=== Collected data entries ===
+-------+

(** * Logstalgia: the trajectory engine of [RequestBall]

    A shallow embedding of [src/requestball.cpp]: path construction
    ([addPoint], the constructor), pre-bounce re-targeting ([changeDestX]),
    bounce projection ([project], [bounce]), the per-tick advance ([animate],
    [logic]) and the state queries ([isFinished], [getProgress], ...), then
    what the ball shows: the request detail under the mouse
    ([formatRequestDetail], [mouseOver]) and the response code
    ([drawResponseCode]).

    C++ [float] is IEEE-754 binary32.  It is modelled with the executable
    specification of floating-point arithmetic of the standard library
    ([SpecFloat], precision 24, maximal exponent 128, round to nearest even),
    so every definition below can be evaluated on concrete inputs, NaN and
    infinities included.  Every operation rounds its result to binary32 (no
    fused multiply-add, no intermediate extended precision). *)

From Stdlib Require Import ZArith List Bool Lia.
From Stdlib Require Import SpecFloat.
From Stdlib Require Ascii String.
Import ListNotations.

Set Implicit Arguments.

(** ** binary32 arithmetic *)

Module F32.

Definition prec : Z := 24.
Definition emax : Z := 128.

Definition float : Type := spec_float.

Definition add : float -> float -> float := SFadd prec emax.
Definition sub : float -> float -> float := SFsub prec emax.
Definition mul : float -> float -> float := SFmul prec emax.
Definition div : float -> float -> float := SFdiv prec emax.
Definition sqrt : float -> float := SFsqrt prec emax.
Definition neg : float -> float := SFopp.

(** The four C++ comparisons; each is false as soon as an operand is NaN. *)
Definition ltb : float -> float -> bool := SFltb.
Definition leb : float -> float -> bool := SFleb.
Definition gtb (a b : float) : bool := SFltb b a.
Definition geb (a b : float) : bool := SFleb b a.

(** Conversion [(float) n] of an [int]. *)
Definition of_Z (n : Z) : float := binary_normalize prec emax n 0 false.

Definition zero : float := S754_zero false.
Definition nan : float := S754_nan.
Definition one : float := Eval vm_compute in of_Z 1.
Definition five : float := Eval vm_compute in of_Z 5.
Definition half : float := Eval vm_compute in div (of_Z 1) (of_Z 2).

Definition is_nan (a : float) : bool :=
  match a with S754_nan => true | _ => false end.

Definition is_finite (a : float) : bool :=
  match a with S754_zero _ | S754_finite _ _ _ => true | _ => false end.

Definition valid (a : float) : bool := valid_binary prec emax a.

End F32.

Import F32.

Declare Scope f32_scope.
Delimit Scope f32_scope with f32.
Infix "+" := add : f32_scope.
Infix "-" := sub : f32_scope.
Infix "*" := mul : f32_scope.
Infix "/" := div : f32_scope.
Notation "- a" := (neg a) : f32_scope.
Infix "<?" := ltb : f32_scope.
Infix "<=?" := leb : f32_scope.
Infix ">?" := gtb : f32_scope.
Infix ">=?" := geb : f32_scope.

#[global] Arguments add : simpl never.
#[global] Arguments sub : simpl never.
#[global] Arguments mul : simpl never.
#[global] Arguments div : simpl never.
#[global] Arguments sqrt : simpl never.
#[global] Arguments neg : simpl never.
#[global] Arguments ltb : simpl never.
#[global] Arguments leb : simpl never.
#[global] Arguments gtb : simpl never.
#[global] Arguments geb : simpl never.
#[global] Arguments of_Z : simpl never.

(** ** [vec2] and the GLM functions the engine calls *)

Record vec2 : Type := mkvec2 { vx : float; vy : float }.

Definition vzero : vec2 := mkvec2 zero zero.

Definition vsub (a b : vec2) : vec2 :=
  mkvec2 (vx a - vx b)%f32 (vy a - vy b)%f32.

Definition vadd (a b : vec2) : vec2 :=
  mkvec2 (vx a + vx b)%f32 (vy a + vy b)%f32.

Definition vscale (a : vec2) (k : float) : vec2 :=
  mkvec2 (vx a * k)%f32 (vy a * k)%f32.

(** [glm::dot], [glm::length], [glm::inversesqrt] and [glm::normalize] as
    the GLM library implements them on scalars: [length v] is
    [sqrt (dot v v)] and [normalize v] is [v * inversesqrt (dot v v)]. *)
Definition dot (a b : vec2) : float := (vx a * vx b + vy a * vy b)%f32.

Definition length (v : vec2) : float := sqrt (dot v v).

Definition inversesqrt (a : float) : float := (one / sqrt a)%f32.

Definition normalize (v : vec2) : vec2 := vscale v (inversesqrt (dot v v)).

(** ** What the engine reads from its surroundings *)

(** [display.width], [display.height] (two [int]s) and
    [settings.pitch_speed]. *)
Record Env : Type := mkEnv {
  display_width : Z;
  display_height : Z;
  pitch_speed : float
}.

(** The two fields of [LogEntry] that the constructor reads.
    [response_size] is wider than an [int]. *)
Record LogEntry : Type := mkLogEntry {
  response_size : Z;
  successful : bool
}.

(** Conversion of a wider integer to [unsigned int] and to [int]: the
    value modulo 2^32, in the range of the type. *)
Definition uint32 (z : Z) : Z := (z mod 4294967296)%Z.

Definition int32 (z : Z) : Z :=
  ((z + 2147483648) mod 4294967296 - 2147483648)%Z.

(** ** The state of a [RequestBall] *)

Record RequestBall : Type := mkBall {
  le : LogEntry;
  pos : vec2;
  dest : vec2;
  dir : vec2;
  size : float;
  offset : vec2;
  has_bounced : bool;
  no_bounce : bool;
  distance_travelled : float;
  total_distance : float;
  points : list vec2;
  line_lengths : list float
}.

(** [points.back()] and [points[0]]; both are only evaluated on a non-empty
    vector (see [path_ok] below), the default is never returned. *)
Definition back (l : list vec2) : vec2 := last l vzero.
Definition front (l : list vec2) : vec2 := hd vzero l.

(** [RequestBall::addPoint] *)
Definition addPoint (p : vec2) (b : RequestBall) : RequestBall :=
  let line_length := length (vsub (back (points b)) p) in
  mkBall (le b) (pos b) (dest b) (dir b) (size b) (offset b)
         (has_bounced b) (no_bounce b)
         (distance_travelled b)
         (total_distance b + line_length)%f32
         (points b ++ [p])
         (line_lengths b ++ [line_length]).

Section Engine.

(** The [log] of the C library, applied to a [float]. *)
Variable logf : float -> float.

Variable env : Env.

(** [RequestBall::RequestBall]; [int bytes = le->response_size] narrows
    the response size to an [int] before it is converted to [float]. *)
Definition newRequestBall (e : LogEntry) (p d : vec2) : RequestBall :=
  let dir0 := normalize (vsub d p) in
  let bytes := int32 (response_size e) in
  let size0 := (logf (of_Z bytes) + one)%f32 in
  let size1 := if (size0 <? five)%f32 then five else size0 in
  let b0 := mkBall e p d dir0 size1 vzero
                   false (negb (successful e))
                   zero zero [p] [] in
  let b1 := addPoint d b0 in
  let halfsize := (size1 * half)%f32 in
  mkBall (le b1) (pos b1) (dest b1) (dir b1) (size b1)
         (mkvec2 halfsize halfsize)
         (has_bounced b1) (no_bounce b1)
         (distance_travelled b1) (total_distance b1)
         (points b1) (line_lengths b1).

(** The pieces of [project], named so that statements can refer to them.
    [heading] is [dir] after lines 87-92, [far_target_x] is [target.x],
    [exit_y] is the first value of [y], the straight extrapolation to the
    far target, and [reflects] is the test of line 108. *)
Definition heading (b : RequestBall) : vec2 :=
  if no_bounce b then dir b else mkvec2 (- vx (dir b))%f32 (vy (dir b)).

Definition far_target_x (b : RequestBall) : float :=
  if no_bounce b then of_Z (display_width env) else of_Z 0.

Definition exit_y (b : RequestBall) : float :=
  let t := (vy (heading b) / vx (heading b))%f32 in
  let a := (far_target_x b - vx (pos b))%f32 in
  (vy (pos b) + t * a)%f32.

Definition lower_bound (b : RequestBall) : float := vy (offset b).

Definition upper_bound (b : RequestBall) : float :=
  (of_Z (display_height env) - vy (offset b))%f32.

Definition reflects (b : RequestBall) : bool :=
  (exit_y b <? lower_bound b)%f32 || (exit_y b >? upper_bound b)%f32.

(** [RequestBall::project] *)
Definition project (b : RequestBall) : RequestBall :=
  let p := pos b in
  let b0 := mkBall (le b) p (dest b) (heading b) (size b) (offset b)
                   (has_bounced b) (no_bounce b)
                   zero zero [p] [] in
  let t := (vy (heading b) / vx (heading b))%f32 in
  let y := exit_y b in
  if reflects b then
    let intersect_y :=
      if (y <=? lower_bound b)%f32 then lower_bound b else upper_bound b in
    let o := (intersect_y - vy p)%f32 in
    let x := (vx p + o / t)%f32 in
    let intersect := mkvec2 x intersect_y in
    let b1 := addPoint intersect b0 in
    let bounce_dir := mkvec2 (vx (heading b)) (- vy (heading b))%f32 in
    let t' := (vy bounce_dir / vx bounce_dir)%f32 in
    let a' := (t' * (far_target_x b - vx intersect))%f32 in
    let y' := (vy intersect + a')%f32 in
    addPoint (mkvec2 (far_target_x b) y') b1
  else
    addPoint (mkvec2 (far_target_x b) y) b0.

+-------+

=== WHAT YOU ARE ASKED TO DO ===
Set the entries down again exactly, beginning with their first line and ending with the line that contains "Definition of_Z (n"; omit all other lines.

=== ANSWER TO THIS TASK ===
(** * Logstalgia: the trajectory engine of [RequestBall]

    A shallow embedding of [src/requestball.cpp]: path construction
    ([addPoint], the constructor), pre-bounce re-targeting ([changeDestX]),
    bounce projection ([project], [bounce]), the per-tick advance ([animate],
    [logic]) and the state queries ([isFinished], [getProgress], ...), then
    what the ball shows: the request detail under the mouse
    ([formatRequestDetail], [mouseOver]) and the response code
    ([drawResponseCode]).

    C++ [float] is IEEE-754 binary32.  It is modelled with the executable
    specification of floating-point arithmetic of the standard library
    ([SpecFloat], precision 24, maximal exponent 128, round to nearest even),
    so every definition below can be evaluated on concrete inputs, NaN and
    infinities included.  Every operation rounds its result to binary32 (no
    fused multiply-add, no intermediate extended precision). *)

From Stdlib Require Import ZArith List Bool Lia.
From Stdlib Require Import SpecFloat.
From Stdlib Require Ascii String.
Import ListNotations.

Set Implicit Arguments.

(** ** binary32 arithmetic *)

Module F32.

Definition prec : Z := 24.
Definition emax : Z := 128.

Definition float : Type := spec_float.

Definition add : float -> float -> float := SFadd prec emax.
Definition sub : float -> float -> float := SFsub prec emax.
Definition mul : float -> float -> float := SFmul prec emax.
Definition div : float -> float -> float := SFdiv prec emax.
Definition sqrt : float -> float := SFsqrt prec emax.
Definition neg : float -> float := SFopp.

(** The four C++ comparisons; each is false as soon as an operand is NaN. *)
Definition ltb : float -> float -> bool := SFltb.
Definition leb : float -> float -> bool := SFleb.
Definition gtb (a b : float) : bool := SFltb b a.
Definition geb (a b : float) : bool := SFleb b a.

(** Conversion [(float) n] of an [int]. *)
Definition of_Z (n : Z) : float := binary_normalize prec emax n 0 false.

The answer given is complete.